Military Department of Washington –
The matter of reinforcing Washington became infinitely more complicated on the afternoon of April 19.
After a day long delay, Militia General William F. Small started forward from Philadelphia in the evening hours of the 18th, leading a contingent of roughly one thousand, unarmed Pennsylvanians. They boarded a train in convoy with the Sixth Massachusetts Regiment, whom they hoped to employ as an escort through Baltimore. Unlike the Pennsylvanians, the Bay State regiment had no unarmed men in their ranks, the muskets they bore were in working order and they had ample ammunition. After hearing of the previous day’s fracas they carried their weapons into the city loaded, and were fully prepared to use them. The plan of action called for the regiments to steal a march through the city during the early morning hours of the 19th. Nothing, went according to plan. The train did not reach Baltimore until noon.

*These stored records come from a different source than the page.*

(** NaN gets past every range check.  [HB_INTERVAL] declares an interval
    of 1 to 60 minutes, but any spelling of NaN is accepted and sent. *)
Theorem nan_bypasses_range `{U : Unicode} v :
  TrimSpace v = v -> v <> "" -> ParseFloat v = Some S754_nan ->
  Build "@HB01" "HB_INTERVAL" [v] false
  = inl (mkOutput "@HB01" "HB_INTERVAL" [v] ("@HB01 HB_INTERVAL:" +:+ v)).
Proof.
  intros Ht Hne Hp. unfold Build.
  change (normalizeTarget "@HB01") with "@HB01".
  change (ToUpper (TrimSpace "HB_INTERVAL")) with "HB_INTERVAL".
  change (targetRegex "@HB01") with true.
  assert (lookupCommand "HB_INTERVAL"
    = Some (mkCommand "HB_INTERVAL" "Status" "Set heartbeat interval" [minutesParam]
              false false typeUniversal "")) as -> by (vm_compute; reflexivity).
  cbn [negb SingleNode AllowForever Params andb].
  assert (blank v = false) as Hb by (unfold blank; rewrite Ht; by apply bool_decide_eq_false).
  unfold trimTrailing. cbn [rev app dropBlank]. rewrite Hb.
  cbn [rev app missingParam minutesParam Required length Nat.leb nth]. rewrite Hb.
  cbn [orb andb cleanLoop]. rewrite Ht, bool_decide_false by done. cbn [andb].
  assert (validateParam minutesParam v = None) as E.
  { apply number_accepted_iff; [by left|]. exists S754_nan. auto. }
  rewrite E. reflexivity.
Qed.

Lemma nan_bypasses_range_witness :
  @Build asciiUnicode "@HB01" "HB_INTERVAL" ["nan"] false
  = inl (mkOutput "@HB01" "HB_INTERVAL" ["nan"] "@HB01 HB_INTERVAL:nan").
Proof.
  apply (@nan_bypasses_range asciiUnicode "nan");
    [vm_compute; reflexivity|done|vm_compute; reflexivity].
Defined.

(** Where FOREVER goes.  In the output of an accepted FOREVER request the
    token stands once more than in the cleaned values, at the end or directly
    before the literal of a flag of the command, and nothing else moves. *)
Theorem forever_placed `{U : Unicode} target name params o :
  Build target name params true = inl o ->
  exists def clean pre post,
    lookupCommand (oName o) = Some def /\
    (AllowForever def = false -> oParams o = clean) /\
    (AllowForever def = true ->
       clean = pre ++ post /\ oParams o = pre ++ "FOREVER" :: post /\
       (post = [] \/
        exists pd rest, pd ∈ Params def /\ isBool pd = true /\ post = LiteralTrue pd :: rest)) /\
    exists clean0, clean = scanChannels (oName o) clean0 /\
      cleanLoop (AllowForever def) (Params def)
        (trimTrailing (if AllowForever def then fillDurations 0 (Params def) params else params))
      = inl clean0.
Proof.
  intros Hb. apply Build_inv in Hb as (def & clean0 & Hb). cbv zeta in Hb. cbn [andb] in Hb.
  destruct Hb as (_ & _ & _ & Hd & _ & _ & Hc & Hp & _).
  set (clean := scanChannels (oName o) clean0) in *.
  set (i := foreverIndex (Params def) clean).
  exists def, clean, (take i clean), (drop i clean).
  split; [done|split; [|split; [|by exists clean0]]].
  - intros E. by rewrite E in Hp.
  - intros E. rewrite E in Hp. split; [by rewrite take_drop|]. split; [exact Hp|].
    destruct (foreverIndex_spec (Params def) clean) as [Hi|(pd & ? & ? & Hi)]; fold i in Hi.
    + left. rewrite Hi. apply drop_all.
    + right. exists pd, (drop (S i) clean). by rewrite (drop_S _ _ _ Hi).
Qed.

Baltimore secessionists, their vengeance whetted by the narrow escape of the Pennsylvania battalion the day before, returned to the streets better prepared and more determined to stop the passage of northern volunteers through their city. But the men they confronted on this day were equally determined and much better prepared for what lay ahead. The inevitable explosion between troops and mob occurred when the column reached Pratt Street; when it was over four of the Massachusetts men were dead and thirty-one wounded – seventeen of whom were borne from the cars at Washington on stretchers. They left in their wake twelve dead rioters, scores of injured and a city in anarchy.
Small’s “brigade” never made it out of the station. They were set upon with great fury, suffering one death and several wounded before it was able to make good its escape, and return to Philadelphia.

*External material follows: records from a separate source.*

Lemma wf_EnforceScanTimeouts ord now grace s :
  wf s -> wf (EnforceScanTimeouts ord now grace s).1.
Proof.
  intros Hs. unfold EnforceScanTimeouts. apply (wf_fold fst); [|done]. clear s Hs.
  intros [s n] id Hs. cbn in Hs. unfold timeoutClose.
  destruct (pending s !! id) as [ref|] eqn:Hp; [|done]. destruct (heap s !! ref); [|done].
  destruct (windowElapsed _ _ _); [|done]. cbn [fst].
  apply wf_goPersist, wf_broadcast. by apply wf_close.
Qed.

(** A goroutine leaves the front of [send]. *)
Lemma wf_dequeue k ref t s :
  wf s -> sends s !! k = Some (ref, t) ->
  let s' := set_sends (delete k (sends s)) s in
  wf s' /\ is_Some (heap s' !! ref) /\ (ref ∉ transmitted s' ++ (sends s').*1).
Proof.
  intros Hs Hk s'.
  assert (transmitted s ++ (sends s).*1 ≡ₚ ref :: (transmitted s ++ (delete k (sends s)).*1)) as HP.
  { rewrite (delete_Permutation _ _ _ Hk) at 1. cbn. by rewrite Permutation_middle. }
  assert (NoDup (ref :: (transmitted s ++ (delete k (sends s)).*1))) as HN
    by (rewrite <- HP; apply Hs).
  apply NoDup_cons in HN as [Hn HN].
  split; [|split; [|done]].
  - constructor; cbn; try apply Hs; change (transmitted s') with (transmitted s); [done|].
    intros x Hx. apply (wf_alive s Hs). rewrite HP. by right.
  - cbn. apply (wf_alive s Hs). rewrite HP. by left.
Qed.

As troublesome as this development was, it had at least been anticipated by General Scott. Cut off from the loyal states, he at once set in motion a plan for the capital’s relief. The city’s defense would now be charged to an officer north of Baltimore, where the movements of arriving troops could be orchestrated and who would be in position to gather sorely needed military supplies. To affect this arrangement the Military Department of Washington, consisting of the District of Columbia and Maryland, was expanded to include Delaware and Pennsylvania. The dire duty of sustaining the federal government would be placed in the hands of an old and trusted friend, Robert Patterson, Major General of Pennsylvania Militia. Even as the newborn department was erupting into chaos on Friday afternoon, General Order No. 3 reached Patterson at Philadelphia, informing him it was now his to command.
At age sixty-nine Robert Patterson was at that moment the oldest commissioned general north or south, and who possessed a military career that spanned parts of six decades. In the War of 1812 he served as an officer of the line, and in 1847 was appointed Major General of Volunteers in the war against Mexico, participating in the siege against Vera Cruz. He was no stranger to armed rebellion or civil uprisings. Born in County Tyrone, Ireland, his family fled to Pennsylvania in 1798 following his father’s participation in the failed Irish rebellion; in 1844 he was one of two iron-fisted militia commanders responsible for quelling Philadelphia’s deadly riots between Know Nothings and Irish Catholics. In Winfield Scott’s eyes, Patterson’s experience and success in the latter episode made him the ideal man to deal with the emergency at Baltimore.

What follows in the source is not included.